The Center for American Progress and the Partnership for a New American Economy released a joint study which found that up to 223,000 of the 2.1 million young undocumented immigrants eligible for the DREAM (Development, Relief and Education for Alien Minors) Act would have an easier time enrolling, paying for and finishing college, which would in turn lead to increased economic gains for the United States. The report concludes that if undocumented immigrants brought to the United States as children were given legal status, their improved access to college and better jobs would add $329 billion and 1.4 million jobs to the nation’s economy over the next 20 years.
The report provides an argument in favor of the DREAM Act, which would grant legal residency to illegal immigrants, brought to the country as children and have completed or are in enrolled in high school or served in the military. When the DREAM Act was first introduced in 2001, it was a bipartisan effort sponsored by Sens. Dick Durbin, D-Ill., and Orrin Hatch, R-Utah. It has since become more one sided.
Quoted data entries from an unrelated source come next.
(** * The pr-check utilities of amphtml's build system

    A shallow embedding of [build-system/pr-check/utils.js] and of the
    [checks.js] entry point that drives it, together with the properties of
    the artifact pipeline: the order of the steps of an upload and of a
    download, the credential provisioning, the archive names, the timer
    report and the early-failure paths of the checks job.

    The code is glue around external processes.  A run is modelled as a
    computation over the state of the machine it runs on, which returns a
    value, leaves the process through [process.exit], or throws; every
    observable action (a console line, a child process, a call of an
    external collaborator) is appended to the trace of the run. *)

From Stdlib Require Import Ascii.
From stdpp Require Import base numbers list strings pretty gmap fin_maps.

Local Open Scope Z_scope.

(** ** JavaScript values used by the code *)

Module Js.

(** Truthiness of a string: only the empty string is falsy. *)
Definition truthy (s : string) : bool :=
  match s with
  | EmptyString => false
  | String _ _ => true
  end.

(** A template literal renders [undefined] as the word itself. *)
Definition template (v : option string) : string :=
  match v with
  | Some s => s
  | None => "undefined"
  end.

(** [s.split(sep)] for a separator of one character. *)
Fixpoint split (sep : ascii) (s : string) : list string :=
  match s with
  | EmptyString => [EmptyString]
  | String c s' =>
      if decide (c = sep) then EmptyString :: split sep s'
      else match split sep s' with
           | w :: ws => String c w :: ws
           | [] => [String c EmptyString]
           end
  end.

(** [l.join(sep)]. *)
Definition join (sep : string) (l : list string) : string :=
  String.concat sep l.

(** [s.startsWith(p)]. *)
Definition startsWith (s p : string) : bool := String.prefix p s.

(** [s.includes(t)]. *)
Fixpoint includes (s t : string) : bool :=
  if String.prefix t s then true
  else match s with
       | EmptyString => false
       | String _ s' => includes s' t
       end.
The House of Representatives passed it in 2010 with minimal GOP support, and it failed in the Senate when only three Republicans voted for it.
President Barack Obama has supported the bill and used his executive authority to give some relief to DREAMers. He created the Deferred Action for Childhood Arrivals (DACA) program that does not grant legal residency or U.S. citizenship but gives young undocumented immigrants protection from deportation and work permits for two years.